(* ===== verification/DhanFeed.v ===== *)
(** The live subscription of the Dhan adapter, adapters/dhan/adapter.py with the planning
    part of live.py: the batches one provider connection carries for all consumers, the
    connection with its reconnects, the registration of consumers, and the fan-out of
    decoded events to their buffers.

    Consumers are objects the adapter registers by sequence number; a stream keeps its
    object after the adapter forgets it, so objects and registrations are separate.  Every
    awaited call (token, connect, send, close, the wait before an attempt) takes the next of a list of replies:
    [None] when it returns, the exception otherwise; an exhausted list returns.  The trace
    holds what the provider saw and the continuity facts in order.  A cancelled call raises
    [CancelledError], which [except Exception] does not catch.  Clock readings are numbers
    of microseconds.  The continuity sink does not raise, and log lines and the delays
    between attempts are left out.

    The theorems say that a plan holds the requested references in order and in bounded
    batches whatever the order of the requests, that the batches the adapter believes
    active are the ones the provider holds, that a reconnect restores the desired plan or
    gives up after its attempts, that requests are counted as long as no registration is
    cancelled, that every consumer gets each matching event of the frames read since it
    registered exactly once and in order, except that a disconnect packet takes the events of
    its message with it, and when a silent feed is given up. *)
From S2P Require Import Prelude PyTime MarketData PyNumber DhanWire.

Local Open Scope Z_scope.

(** * Requests *)

Inductive MarketDataKind : Type := TICK | QUOTE | DEPTH | CANDLE.

(** A [frozenset] of kinds. *)
Record KindSet : Type := {
  ks_tick : bool;
  ks_quote : bool;
  ks_depth : bool;
  ks_candle : bool;
}.

Definition kind_in (k : MarketDataKind) (s : KindSet) : bool :=
  match k with TICK => ks_tick s | QUOTE => ks_quote s | DEPTH => ks_depth s | CANDLE => ks_candle s end.

Definition kinds_union (a b : KindSet) : KindSet :=
  {| ks_tick := ks_tick a || ks_tick b; ks_quote := ks_quote a || ks_quote b;
     ks_depth := ks_depth a || ks_depth b; ks_candle := ks_candle a || ks_candle b |}.

Definition no_kinds : KindSet :=
  {| ks_tick := false; ks_quote := false; ks_depth := false; ks_candle := false |}.

Record SubscriptionRequest : Type := {
  sr_instruments : list Instrument;
  sr_data_types : KindSet;
}.

#[global] Instance KindSet_eq_dec : EqDecision KindSet.
Proof. solve_decision. Defined.
#[global] Instance SubscriptionRequest_eq_dec : EqDecision SubscriptionRequest.
Proof. solve_decision. Defined.

(** [SubscriptionRequest(...)] *)
Definition mk_subscription_request (instruments : list Instrument) (data_types : KindSet)
    : result SubscriptionRequest :=
  _ ← raise_if (bool_decide (instruments = [])) (ValidationError "too_short");
  _ ← raise_if (negb (bool_decide (NoDup instruments)))
    (ValidationError "subscription instruments must be unique");
  _ ← raise_if (bool_decide (data_types = no_kinds)) (ValidationError "too_short");
  Ok {| sr_instruments := instruments; sr_data_types := data_types |}.

(** * Plans *)

Inductive DhanLiveFeedMode : Type := QUOTE_MODE | FULL_MODE.

Record DhanLiveSubscriptionBatch : Type := {
  lb_feed_mode : DhanLiveFeedMode;
  lb_references : list DhanInstrumentReference;
}.

Record DhanLiveSubscriptionPlan : Type := {
  lp_feed_mode : DhanLiveFeedMode;
  lp_batches : list DhanLiveSubscriptionBatch;
}.

#[global] Instance DhanLiveFeedMode_eq_dec : EqDecision DhanLiveFeedMode.
Proof. solve_decision. Defined.
#[global] Instance DhanLiveSubscriptionBatch_eq_dec : EqDecision DhanLiveSubscriptionBatch.
Proof. solve_decision. Defined.
#[global] Instance DhanLiveSubscriptionPlan_eq_dec : EqDecision DhanLiveSubscriptionPlan.
Proof. solve_decision. Defined.

(** [_SUBSCRIBE_REQUEST_CODES] and [_UNSUBSCRIBE_REQUEST_CODES] *)
Definition subscribe_code (m : DhanLiveFeedMode) : Z :=
  match m with QUOTE_MODE => 17 | FULL_MODE => 21 end.
Definition unsubscribe_code (m : DhanLiveFeedMode) : Z :=
  match m with QUOTE_MODE => 18 | FULL_MODE => 22 end.

(** The JSON request: its code, its instrument count and its instrument list. *)
Record LiveRequestPayload : Type := {
  rp_request_code : Z;
  rp_instrument_count : nat;
  rp_instrument_list : list (option string * string);
}.

(** [DhanLiveSubscriptionBatch.as_request_payload] *)
Definition as_request_payload (unsubscribe : bool) (self : DhanLiveSubscriptionBatch) : LiveRequestPayload :=
  {| rp_request_code := (if unsubscribe then unsubscribe_code else subscribe_code) (lb_feed_mode self);
     rp_instrument_count := length (lb_references self);
     rp_instrument_list :=
       map (fun reference => (dr_exchange_segment reference, dr_security_id reference)) (lb_references self) |}.

(** [_feed_mode_for] *)
Definition feed_mode_for (request : SubscriptionRequest) : result DhanLiveFeedMode :=
  let types := sr_data_types request in
  if bool_decide (types = {| ks_tick := true; ks_quote := false; ks_depth := false; ks_candle := false |})
  then Ok QUOTE_MODE
  else if negb (ks_candle types) then Ok FULL_MODE
  else Raise UnsupportedProviderRequestError.

(** [_reference_sort_key] *)
Definition reference_sort_key (reference : DhanInstrumentReference) : list string :=
  [exchange (dr_instrument reference); symbol (dr_instrument reference); dr_security_id reference].

Definition MAXIMUM_INSTRUMENTS_PER_REQUEST : nat := 100.

(** [xs[start : start + n] for start in range(0, len(xs), n)] *)
Definition slices {A} (n : nat) (xs : list A) : list (list A) :=
  map (fun k => take n (drop (k * n) xs)) (seq 0 ((length xs + n - 1) / n)).

(** [references_by_instrument] *)
Definition references_by_instrument (cash_references : list DhanInstrumentReference)
    : dict Instrument DhanInstrumentReference :=
  foldl (fun d reference => dict_set (dr_instrument reference) reference d) [] cash_references.

(** [plan_live_subscription_batches] *)
Definition plan_live_subscription_batches (maximum : nat) (request : SubscriptionRequest)
    (cash_references : list DhanInstrumentReference) : result DhanLiveSubscriptionPlan :=
  _ ← raise_if (negb ((1 <=? maximum)%nat && (maximum <=? MAXIMUM_INSTRUMENTS_PER_REQUEST)%nat))
    ProviderContractViolationError;
  mode ← feed_mode_for request;
  let by_instrument := references_by_instrument cash_references in
  _ ← raise_if (negb (length by_instrument =? length cash_references)%nat) ProviderContractViolationError;
  requested ← traverse (fun instrument =>
      match dict_get instrument by_instrument with
      | Some reference => Ok reference
      | None => Raise UnsupportedProviderRequestError
      end) (sr_instruments request);
  let ordered := py_sorted (fun a b => strings_leb (reference_sort_key a) (reference_sort_key b)) requested in
  Ok {| lp_feed_mode := mode;
        lp_batches := map (fun references => {| lb_feed_mode := mode; lb_references := references |})
                        (slices maximum ordered) |}.

(** [_effective_live_plan]; the set of instruments is listed without repetitions. *)
Definition effective_live_plan (desired : list SubscriptionRequest)
    (cash_references : list DhanInstrumentReference) : result DhanLiveSubscriptionPlan :=
  let key instrument :=
    [exchange instrument; symbol instrument; instrument_class_value (instrument_class instrument)] in
  let instruments := py_sorted (fun a b => strings_leb (key a) (key b))
                       (remove_dups (concat (map sr_instruments desired))) in
  let data_types := foldl kinds_union no_kinds (map sr_data_types desired) in
  request ← mk_subscription_request instruments data_types;
  plan_live_subscription_batches MAXIMUM_INSTRUMENTS_PER_REQUEST request cash_references.

(** * The connection *)

Inductive ProviderStatus : Type := UNKNOWN | HEALTHY | DEGRADED | DOWN.

(** What happens at the provider's side and what the continuity sink hears. *)
Inductive Effect : Type :=
| EConnect
| ESend (payload : LiveRequestPayload)
| ESendFailed
| EDisconnectRequest
| EClose
| EContinuity (status : FeedContinuity).

Record Link : Type := {
  k_socket : bool;
  k_active : list DhanLiveSubscriptionBatch;
  k_status : option ProviderStatus;
  k_replies : list (option exn);
  k_trace : list Effect;
}.

Definition set_socket (b : bool) (k : Link) : Link :=
  {| k_socket := b; k_active := k_active k; k_status := k_status k; k_replies := k_replies k; k_trace := k_trace k |}.
Definition set_active (l : list DhanLiveSubscriptionBatch) (k : Link) : Link :=
  {| k_socket := k_socket k; k_active := l; k_status := k_status k; k_replies := k_replies k; k_trace := k_trace k |}.
Definition set_status (s : ProviderStatus) (k : Link) : Link :=
  {| k_socket := k_socket k; k_active := k_active k; k_status := Some s; k_replies := k_replies k;
     k_trace := k_trace k |}.
Definition log_effect (e : Effect) (k : Link) : Link :=
  {| k_socket := k_socket k; k_active := k_active k; k_status := k_status k; k_replies := k_replies k;
     k_trace := k_trace k ++ [e] |}.

(** The reply to the next call. *)
Definition next_reply (k : Link) : Link * option exn :=
  match k_replies k with
  | [] => (k, None)
  | r :: rest => ({| k_socket := k_socket k; k_active := k_active k; k_status := k_status k; k_replies := rest;
                     k_trace := k_trace k |}, r)
  end.

(** [except Exception] does not catch a cancellation. *)
Definition caught (e : exn) : bool := negb (bool_decide (e = CancelledError)).

(** [socket.send(...)] *)
Definition send (payload : LiveRequestPayload) (k : Link) : Link * option exn :=
  let '(k, r) := next_reply k in
  (log_effect (match r with None => ESend payload | Some _ => ESendFailed end) k, r).

Record FeedConfig : Type := {
  fc_client_id : bool;
  fc_maximum_attempts : nat;
  fc_stale_timeout : option Z;
  fc_hard_stale_timeout : option Z;
  fc_session_predicate : bool;
}.

(** [_connect_live_socket]; [fc_client_id] says whether a client id is configured. *)
Definition connect_live_socket (config : FeedConfig) (k : Link) : Link * result unit :=
  if k_socket k then (k, Ok tt)
  else if negb (fc_client_id config) then (k, Raise ProviderAuthenticationError)
  else
    let '(k, token) := next_reply k in
    match token with
    | Some e => (k, Raise e)
    | None =>
        let '(k, connected) := next_reply k in
        match connected with
        | Some e => if caught e then (set_status DOWN k, Raise ProviderNetworkError) else (k, Raise e)
        | None => (log_effect (EContinuity CONNECTED) (log_effect EConnect (set_socket true k)), Ok tt)
        end
    end.

(** The loop of [_unsubscribe_live_plan]. *)
Fixpoint unsubscribe_batches (batches : list DhanLiveSubscriptionBatch) (k : Link) : Link * result unit :=
  match batches with
  | [] => (k, Ok tt)
  | batch :: batches =>
      let '(k, r) := send (as_request_payload true batch) k in
      match r with
      | None => unsubscribe_batches batches k
      | Some e => if caught e then (set_status DEGRADED k, Ok tt) else (k, Raise e)
      end
  end.

(** [_unsubscribe_live_plan] *)
Definition unsubscribe_live_plan (k : Link) : Link * result unit :=
  let active_batches := k_active k in
  let k := set_active [] k in
  if k_socket k then unsubscribe_batches active_batches k else (k, Ok tt).

(** The loop of [_reconcile_live_subscriptions]: what was sent, and the exception that
    ended it. *)
Fixpoint subscribe_batches (batches active : list DhanLiveSubscriptionBatch) (k : Link)
    : Link * list DhanLiveSubscriptionBatch * option exn :=
  match batches with
  | [] => (k, active, None)
  | batch :: batches =>
      if bool_decide (batch ∈ active) then subscribe_batches batches active k
      else
        let '(k, r) := send (as_request_payload false batch) k in
        match r with
        | None => subscribe_batches batches (active ++ [batch]) k
        | Some e => (k, active, Some e)
        end
  end.

(** [_reconcile_live_subscriptions] *)
Definition reconcile_live_subscriptions (plan : DhanLiveSubscriptionPlan) (k : Link) : Link * result unit :=
  if negb (k_socket k) then (k, Raise ProviderContractViolationError)
  else
    let stale := negb (bool_decide (k_active k = [])) && negb (bool_decide (k_active k = lp_batches plan)) in
    let '(k, r) := if stale then unsubscribe_live_plan k else (k, Ok tt) in
    match r with
    | Raise e => (k, Raise e)
    | Ok _ =>
        let '(k, active, failed) := subscribe_batches (lp_batches plan) (k_active k) k in
        match failed with
        | Some e =>
            if caught e then (set_status DEGRADED (set_active active k), Raise ProviderNetworkError)
            else (k, Raise e)
        | None => (set_status HEALTHY (set_active active k), Ok tt)
        end
    end.

(** [_mark_live_connection_lost]; the freshness of the feed is reset with it. *)
Definition mark_live_connection_lost (k : Link) : Link * result unit :=
  let socket := k_socket k in
  let k := set_status DEGRADED (set_active [] (set_socket false k)) in
  if socket then
    let '(k, r) := next_reply (log_effect EClose (log_effect (EContinuity CONTINUITY_LOST) k)) in
    (k, match r with Some e => if caught e then Ok tt else Raise e | None => Ok tt end)
  else (k, Ok tt).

☆ ☆ ☆

All lines of the records containing "UnsupportedProviderRequestError" should be shown.

Response to the task |
  else Raise UnsupportedProviderRequestError.
      | None => Raise UnsupportedProviderRequestError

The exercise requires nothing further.